Im letzten Jahr gab es während des Fed Cups in Budapest und auch danach einiges an Ärger. Zu guter Letzt wurde Patricia Mayr-Achleitner aus dem Team geworfen. Spürt man von diesen Ressentiments noch etwas?

Ich kann da nur von mir persönlich ausgehen. Ich habe mit allen Spielerinnen gesprochen und merke diesbezüglich gar nichts. Dass die Spielerinnen unter dem Jahr Konkurrentinnen sind und sich nicht jede mit jeder gleich gut versteht, ist, finde ich, völlig normal. Es ist wichtig, dass man dann im Team eine Atmosphäre schafft, wo jeder die Situation akzeptieren kann und jeder Zeit für sich selbst hat. Dann werden sich diese Spannungen auch in Grenzen halten, und das ist nicht anders als in jeder anderen Gesellschaft oder jeder anderen Gruppe auch.

Auch wenn offenbar alle anderen Spielerinnen ein Problem mit ihr hatten: Für dich war sofort klar, dass Patricia wieder ins Team zurück muss?

Ich glaube, das Wichtigste ist, dass man versucht, das bestmögliche Team aufzustellen. Alles andere hat meiner Meinung nach überhaupt keinen Sinn. Und in zweiter Linie geht es darum, dass man schaut, welche Spielerinnen in Zukunft die Chance haben könnten, auch mal in die Situation zu kommen, international erfolgreich zu sein.

Die Krise im österreichischen Damentennis ist derzeit doch relativ klar ersichtlich. Es gibt aktuell keine Spielerin im Lande unter den Top 100 der Welt. Wie schätzt du die derzeitige Situation ein und wie siehst du die Zukunft?

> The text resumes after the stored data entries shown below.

(** * vibesdk: the agent core and its collaborators, embedded in Rocq

    Each module below is a shallow embedding of one source file of the
    repository.  Asynchronous functions are modelled by the value their
    promise settles to ([Resolved] or [Rejected]); calls into the
    environment (child processes, the language model, the network) are
    parameters of the embedded function. *)

From Stdlib Require Import ZArith Lia Bool Ascii String.
From stdpp Require Import gmap strings pretty list fin_maps.

Local Open Scope string_scope.
Local Open Scope list_scope.
Local Open Scope Z_scope.
#[local] Set Warnings "-clear-no-such-hyp,-register-all".

(** ** JavaScript preliminaries *)

Module JS.

(** An [Error] object as the sandbox code reads it: [message], and the
    [code], [stdout] and [stderr] properties that [child_process.exec]
    attaches to its rejections. *)
Inductive value :=
| VUndefined
| VNull
| VNum (n : Z)
| VStr (s : string).

Record error := Error {
  message : string;
  code : value;
  err_stdout : option string;
  err_stderr : option string
}.

(** A settled promise. *)
Inductive promise (A : Type) :=
| Resolved (a : A)
| Rejected (e : error).
Arguments Resolved {A} a.
Arguments Rejected {A} e.

(** [try { body } catch (error) { handler }] *)
Definition try_catch {A} (body : promise A) (handler : error -> promise A) : promise A :=
  match body with
  | Resolved a => Resolved a
  | Rejected e => handler e
  end.

(** [await p; k] *)
Definition bind {A B} (p : promise A) (k : A -> promise B) : promise B :=
  match p with
  | Resolved a => k a
  | Rejected e => Rejected e
  end.

(** [new Error(msg)] *)
Definition new_Error (msg : string) : error :=
  Error msg VUndefined None None.

(** Truthiness of a value, as [||] tests it. *)
Definition truthy (v : value) : bool :=
  match v with
  | VUndefined | VNull => false
  | VNum n => negb (Z.eqb n 0)
  | VStr s => negb (String.eqb s "")
  end.

(** [a || b] *)
Definition or_else (a b : value) : value :=
  if truthy a then a else b.
(** What [init_connections] does, by the outcome of its three library
    calls. *)
Lemma init_connections_run lib environ g log :
  let redis_host := os.getenv environ "REDIS_HOST" "localhost" in
  let pg := Connect (os.getenv environ "POSTGRES_HOST" "localhost")
                    (os.getenv environ "POSTGRES_DB" "devops_app")
                    (os.getenv environ "POSTGRES_USER" "postgres")
                    (os.getenv environ "POSTGRES_PASSWORD" "password") in
  let failed e := LogFailure ("Failed to initialize connections: " +:+ str e) in
  init_connections lib environ (g, log) =
    (Return tt,
     match int lib (getenv_or environ "REDIS_PORT" 6379) with
     | Raise e => (g, log ++ [failed e])
     | Return port =>
         match new_redis lib redis_host port true with
         | Raise e => (g, log ++ [NewRedis redis_host port true; failed e])
         | Return client =>
             match connect lib (os.getenv environ "POSTGRES_HOST" "localhost")
                     (os.getenv environ "POSTGRES_DB" "devops_app")
                     (os.getenv environ "POSTGRES_USER" "postgres")
                     (os.getenv environ "POSTGRES_PASSWORD" "password") with
             | Raise e =>
                 (mkGlobals (Some client) (postgres_conn g),
                  log ++ [NewRedis redis_host port true; pg; failed e])
             | Return conn =>
                 (mkGlobals (Some client) (Some conn),
                  log ++ [NewRedis redis_host port true; pg;
                          LogInfo "Database connections initialized"])
             end
         end
     end).
Proof.
  intros redis_host pg failed. subst redis_host pg failed.
  unfold init_connections, attempt, call, lift, set_redis_client, set_postgres_conn,
    mbind, Startup_bind, mret, Startup_ret.
  simpl.
  destruct (int lib (getenv_or environ "REDIS_PORT" 6379)) as [port|e]; simpl; [|reflexivity].
  destruct (new_redis lib _ port true) as [client|e]; simpl;
    [|rewrite <- ?app_assoc; reflexivity].
  destruct (connect lib _ _ _ _) as [conn|e]; simpl; rewrite <- ?app_assoc; reflexivity.
Qed.
(** C8, as the code has it: a marker is recognised only in an expression of
    the form prefix, opening character, digits, dash, digits, closing
    character, suffix, and in every such expression below the cap with
    [from <= to], whichever of [[] and [(] opens it and whichever of []]
    and [)] closes it; the paths are those of the same expression written
    with [[] and []]. *)
Theorem marker_any_brackets kp :
  c_string kp = true ->
  (range_found (scan kp) = true ->
   exists pre o ds dt cl suf,
     kp = marker pre o ds dt cl suf /\
     well_formed pre o ds dt cl = true /\ within_cap pre ds dt = true /\
     decimal ds <= decimal dt) /\
  (forall pre o ds dt cl suf,
     kp = marker pre o ds dt cl suf ->
     well_formed pre o ds dt cl = true -> within_cap pre ds dt = true ->
     decimal ds <= decimal dt ->
     range_found (scan kp) = true /\
     expand kp = expand (marker pre "["%char ds dt "]"%char suf)).
Proof.
  intros Hc. split.
  - intros Hfound.
    destruct (scan_complete kp Hc) as [E | (pre & o & ds & dt & cl & suf & E)].
    + rewrite (no_range_no_end _ E) in Hfound. discriminate.
    + destruct E as (Hkp & Hwf & Hcap & Hst).
      exists pre, o, ds, dt, cl, suf. repeat split; trivial.
      rewrite Hst in Hfound. unfold range_found in Hfound.
      cbn [end_ from to] in Hfound.
      apply andb_true_iff in Hfound. destruct Hfound as [_ Hle].
      now apply Z.leb_le.
  - intros pre o ds dt cl suf -> Hwf Hcap Hle.
    assert (well_formed pre "[" ds dt "]" = true) as Hwf'.
    { destruct (well_formed_inv _ _ _ _ _ Hwf)
        as (Hpre & _ & Hds & Hdt & _ & Hlds & Hldt).
      unfold well_formed. rewrite Hpre, Hds, Hdt. cbn [andb is_open is_close
        Ascii.eqb Bool.eqb orb].
      apply andb_true_iff. split; now apply Nat.leb_le. }
    split.
    + rewrite (scan_marker _ _ _ _ _ suf Hwf Hcap).
      unfold range_found. cbn [end_ from to].
      pose proof (strlen_nonneg pre). pose proof (strlen_nonneg ds).
      pose proof (strlen_nonneg dt).
      apply andb_true_iff. split; [apply Z.gtb_lt | apply Z.leb_le]; lia.
    + rewrite (expand_marker _ _ _ _ _ suf Hwf Hcap).
      rewrite (expand_marker _ _ _ _ _ suf Hwf' Hcap).
      destruct (Z.leb_spec (decimal ds) (decimal dt)); [| lia].
      rewrite !length_marker. reflexivity.
Qed.
Lemma hostAttribute_own_ne i j name other v w :
  other <> name -> hostAttribute i name (setOwnAttribute j other v w) = hostAttribute i name w.
Proof.
  intros Hne. unfold hostAttribute, setOwnAttribute. rewrite lookup_update.
  case_decide; [|done]. destruct (instances w !! i); [|done]. simpl.
  by apply getAttribute_set_ne.
Qed.

(** X16. A load that fails for another reason than cancellation (a
    transport failure, a status that is not a success) is reported once:
    the continuation dispatches one [templastic-error] with the error and
    the [src] the load started with, sets [aria-busy] to "false" and
    [data-state] to "error", schedules no frame and leaves the shadow root
    as it is.  The instance need not be connected for that. *)
Theorem failed_load_is_reported tid i src url on e x w :
  tasks w !! tid = Some (AwaitFetch i src url on) ->
  awaitOutcome w on = Some (Rejected e) ->
  error_name e <> "AbortError" ->
  instances w !! i = Some x ->
  let w' := resume tid w in
  signals w' = signals w ++ [Errored i e src] /\
  tasks w' = <[tid := Finished]> (tasks w) /\
  hostAttribute i "aria-busy" w' = Some "false" /\
  hostAttribute i "data-state" w' = Some "error" /\
  rendering i w' = rendering i w.
Proof.
  intros Ht Ho He Hx w'. subst w'. unfold resume. rewrite Ht, Ho. cbn [afterFetch].
  set (w1 := set_tasks (<[tid := Finished]> (tasks w)) w).
  assert (Hx1 : instances w1 !! i = Some x) by done.
  split; [|split; [|split; [|split]]].
  - unfold failed. destruct (String.eqb_spec (error_name e) "AbortError"); done.
  - unfold failed. destruct (String.eqb_spec (error_name e) "AbortError"); done.
  - unfold failed. destruct (String.eqb_spec (error_name e) "AbortError"); [done|].
    change (hostAttribute i "aria-busy"
              (setOwnAttribute i "data-state" "error" (setOwnAttribute i "aria-busy" "false" w1))
            = Some "false").
    rewrite hostAttribute_own_ne by discriminate. by apply (hostAttribute_own _ _ _ _ x).
  - unfold failed. destruct (String.eqb_spec (error_name e) "AbortError"); [done|].
    change (hostAttribute i "data-state"
              (setOwnAttribute i "data-state" "error" (setOwnAttribute i "aria-busy" "false" w1))
            = Some "error").
    eapply hostAttribute_own. unfold setOwnAttribute. by apply lookup_update_eq.
  - by rewrite failed_rendering.
Qed.

(** X17. The same happens when the text arrived but the extraction throws
    (a stylesheet link whose [href] [new URL] rejects): the connected
    instance dispatches [templastic-error] with a [TypeError], marks itself
    as failed and schedules no frame. *)
Theorem failed_extraction_is_reported tid i src url on raw x w :
  tasks w !! tid = Some (AwaitFetch i src url on) ->
  awaitOutcome w on = Some (Fulfilled raw) ->
  instances w !! i = Some x -> _isConnected x = true ->
  extract (parseFromString raw) url = None ->
  let w' := resume tid w in
  (exists message, signals w' = signals w ++ [Errored i (TypeError message) src]) /\
  tasks w' = <[tid := Finished]> (tasks w) /\
  hostAttribute i "data-state" w' = Some "error" /\
  rendering i w' = rendering i w.
Proof.
  intros Ht Ho Hx Hc Hex w'. subst w'. unfold resume. rewrite Ht, Ho. cbn [afterFetch].
  set (w1 := set_tasks (<[tid := Finished]> (tasks w)) w).
  assert (Hx1 : instances w1 !! i = Some x) by done.
  rewrite Hx1, Hc. cbn [negb]. unfold _processHTML. rewrite Hex. cbn [mbind option_bind].
  split; [by eexists|]. split; [done|]. split; [|by rewrite failed_rendering].
  change (hostAttribute i "data-state"
            (setOwnAttribute i "data-state" "error" (setOwnAttribute i "aria-busy" "false" w1))
          = Some "error").
  eapply hostAttribute_own. unfold setOwnAttribute. by apply lookup_update_eq.
Qed.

Was die renommierten Spielerinnen betrifft, möchte ich schon nochmals in Erinnerung rufen, dass Tamira Paszek mit ihren 24 Jahren bereits jetzt eine der besten österreichischen Spielerinnen aller Zeiten ist. Sie hat Dinge erreicht, von denen andere nur träumen können. Ich glaube, dass beide, sowohl Tamira, als auch Patricia, zur Zeit unter ihrem Wert geschlagen werden. Die Patricia hat ein Jahr mit Verletzungen gehabt. Ich glaube, beide gehören in die Top 100, die eine oder andere vielleicht noch viel weiter nach vorne. Ich bin überzeugt, dass sich da die Sache auch wieder positiver entwickeln wird. Und was die Nachfolgenden betrifft – da gibt es auf einer Ebene eine Handvoll Spielerinnen, die versuchen international Fuß zu fassen. Ich sehe das so – je jünger desto besser. Die größte Chance, da mal die Lücke zu schließen, haben sicher die jungen Spielerinnen. Wenn man mit 23 oder 24 nicht in den Top 200 ist, wird es relativ schwierig, dass man da noch irgendwie eine Karriere schaffen kann.

Das Gespräch führte Stefan Bergmann.